Items from a data source:
###

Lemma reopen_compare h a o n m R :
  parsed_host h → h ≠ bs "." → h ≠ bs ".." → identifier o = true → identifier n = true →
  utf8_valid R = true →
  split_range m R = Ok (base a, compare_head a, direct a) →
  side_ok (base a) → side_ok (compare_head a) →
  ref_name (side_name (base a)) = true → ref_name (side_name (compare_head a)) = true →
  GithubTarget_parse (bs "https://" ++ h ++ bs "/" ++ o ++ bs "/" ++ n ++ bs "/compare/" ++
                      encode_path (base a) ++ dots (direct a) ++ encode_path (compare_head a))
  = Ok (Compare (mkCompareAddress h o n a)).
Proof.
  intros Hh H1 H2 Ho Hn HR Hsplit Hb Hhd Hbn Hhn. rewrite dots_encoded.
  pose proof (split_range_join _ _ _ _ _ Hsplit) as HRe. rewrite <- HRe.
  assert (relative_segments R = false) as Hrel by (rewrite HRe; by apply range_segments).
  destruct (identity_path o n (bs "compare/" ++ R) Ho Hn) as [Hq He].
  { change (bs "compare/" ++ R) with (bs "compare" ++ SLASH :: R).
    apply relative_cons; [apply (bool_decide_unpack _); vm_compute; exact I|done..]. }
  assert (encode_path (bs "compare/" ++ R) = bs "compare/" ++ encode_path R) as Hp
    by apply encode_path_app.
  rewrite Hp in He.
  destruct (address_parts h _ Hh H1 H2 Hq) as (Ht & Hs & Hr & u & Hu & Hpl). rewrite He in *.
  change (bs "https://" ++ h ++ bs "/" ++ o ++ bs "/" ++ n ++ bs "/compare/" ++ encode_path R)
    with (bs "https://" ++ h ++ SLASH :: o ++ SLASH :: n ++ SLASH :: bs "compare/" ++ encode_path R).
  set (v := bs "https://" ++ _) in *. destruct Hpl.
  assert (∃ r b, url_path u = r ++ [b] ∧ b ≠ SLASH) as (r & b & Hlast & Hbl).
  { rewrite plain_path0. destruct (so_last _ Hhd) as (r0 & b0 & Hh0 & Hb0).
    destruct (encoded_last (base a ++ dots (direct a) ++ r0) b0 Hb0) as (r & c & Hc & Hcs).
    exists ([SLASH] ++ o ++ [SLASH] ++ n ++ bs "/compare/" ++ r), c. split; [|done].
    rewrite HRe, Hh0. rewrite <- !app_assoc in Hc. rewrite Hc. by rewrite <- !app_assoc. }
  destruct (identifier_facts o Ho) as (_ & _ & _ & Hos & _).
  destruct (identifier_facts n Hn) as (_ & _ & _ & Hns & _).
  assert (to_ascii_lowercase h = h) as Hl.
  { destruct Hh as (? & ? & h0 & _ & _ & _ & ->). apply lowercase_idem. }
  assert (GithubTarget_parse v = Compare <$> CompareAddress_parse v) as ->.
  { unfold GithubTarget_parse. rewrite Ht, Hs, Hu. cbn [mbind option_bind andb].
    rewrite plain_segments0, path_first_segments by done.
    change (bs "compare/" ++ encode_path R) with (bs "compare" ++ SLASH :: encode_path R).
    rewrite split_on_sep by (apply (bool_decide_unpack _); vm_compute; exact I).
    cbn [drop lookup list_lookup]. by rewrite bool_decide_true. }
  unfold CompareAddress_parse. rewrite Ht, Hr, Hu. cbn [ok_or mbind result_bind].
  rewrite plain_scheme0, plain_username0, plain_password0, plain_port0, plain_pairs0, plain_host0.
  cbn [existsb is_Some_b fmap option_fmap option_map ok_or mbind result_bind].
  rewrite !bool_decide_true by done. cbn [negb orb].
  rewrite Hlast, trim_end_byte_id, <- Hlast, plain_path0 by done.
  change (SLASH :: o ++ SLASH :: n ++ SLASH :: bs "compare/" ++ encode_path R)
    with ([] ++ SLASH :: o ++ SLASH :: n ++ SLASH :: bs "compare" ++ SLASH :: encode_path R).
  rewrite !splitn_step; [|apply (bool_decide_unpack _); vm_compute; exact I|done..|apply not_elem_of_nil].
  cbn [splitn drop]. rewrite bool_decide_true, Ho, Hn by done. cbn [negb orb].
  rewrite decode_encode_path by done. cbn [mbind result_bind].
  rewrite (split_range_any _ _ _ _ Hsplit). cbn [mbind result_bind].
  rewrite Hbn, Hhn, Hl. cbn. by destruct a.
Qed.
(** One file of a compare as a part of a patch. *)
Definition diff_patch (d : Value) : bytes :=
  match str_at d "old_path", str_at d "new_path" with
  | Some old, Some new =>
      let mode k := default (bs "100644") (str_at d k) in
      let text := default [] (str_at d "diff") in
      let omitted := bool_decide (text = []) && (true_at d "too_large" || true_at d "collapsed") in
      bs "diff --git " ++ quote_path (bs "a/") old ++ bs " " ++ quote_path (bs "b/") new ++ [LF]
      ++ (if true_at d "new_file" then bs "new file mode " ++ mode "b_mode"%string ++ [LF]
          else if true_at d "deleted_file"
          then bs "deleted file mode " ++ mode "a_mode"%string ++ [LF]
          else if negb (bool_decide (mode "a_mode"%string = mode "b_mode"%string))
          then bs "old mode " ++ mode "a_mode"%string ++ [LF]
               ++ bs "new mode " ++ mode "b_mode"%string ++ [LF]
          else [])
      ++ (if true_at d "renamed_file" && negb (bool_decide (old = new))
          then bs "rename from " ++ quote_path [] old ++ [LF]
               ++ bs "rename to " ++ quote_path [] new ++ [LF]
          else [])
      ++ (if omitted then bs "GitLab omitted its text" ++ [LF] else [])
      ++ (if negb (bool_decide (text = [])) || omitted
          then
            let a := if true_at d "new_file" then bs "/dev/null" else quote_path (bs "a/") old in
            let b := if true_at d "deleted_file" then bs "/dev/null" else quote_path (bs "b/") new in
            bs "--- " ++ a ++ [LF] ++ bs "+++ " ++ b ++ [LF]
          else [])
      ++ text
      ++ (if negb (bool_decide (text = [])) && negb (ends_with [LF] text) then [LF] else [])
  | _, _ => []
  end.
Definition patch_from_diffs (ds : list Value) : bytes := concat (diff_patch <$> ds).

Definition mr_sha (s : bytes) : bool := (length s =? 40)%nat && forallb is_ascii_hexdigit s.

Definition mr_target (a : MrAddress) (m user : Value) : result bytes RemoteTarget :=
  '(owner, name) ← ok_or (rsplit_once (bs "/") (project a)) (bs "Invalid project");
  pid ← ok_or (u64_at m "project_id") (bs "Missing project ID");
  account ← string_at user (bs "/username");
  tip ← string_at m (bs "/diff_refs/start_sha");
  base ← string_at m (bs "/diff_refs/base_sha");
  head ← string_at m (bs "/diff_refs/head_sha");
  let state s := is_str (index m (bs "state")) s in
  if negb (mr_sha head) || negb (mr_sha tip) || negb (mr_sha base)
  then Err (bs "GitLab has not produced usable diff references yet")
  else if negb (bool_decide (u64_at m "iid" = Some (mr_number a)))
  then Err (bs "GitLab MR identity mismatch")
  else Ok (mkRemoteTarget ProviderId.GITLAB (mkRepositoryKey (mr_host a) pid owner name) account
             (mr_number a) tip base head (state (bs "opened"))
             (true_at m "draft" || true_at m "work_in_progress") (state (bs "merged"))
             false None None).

###

• **Prompt**
Each line in which the string "project" is found must be copied from the data.

• **Task output**
  '(owner, name) ← ok_or (rsplit_once (bs "/") (project a)) (bs "Invalid project");
  pid ← ok_or (u64_at m "project_id") (bs "Missing project ID");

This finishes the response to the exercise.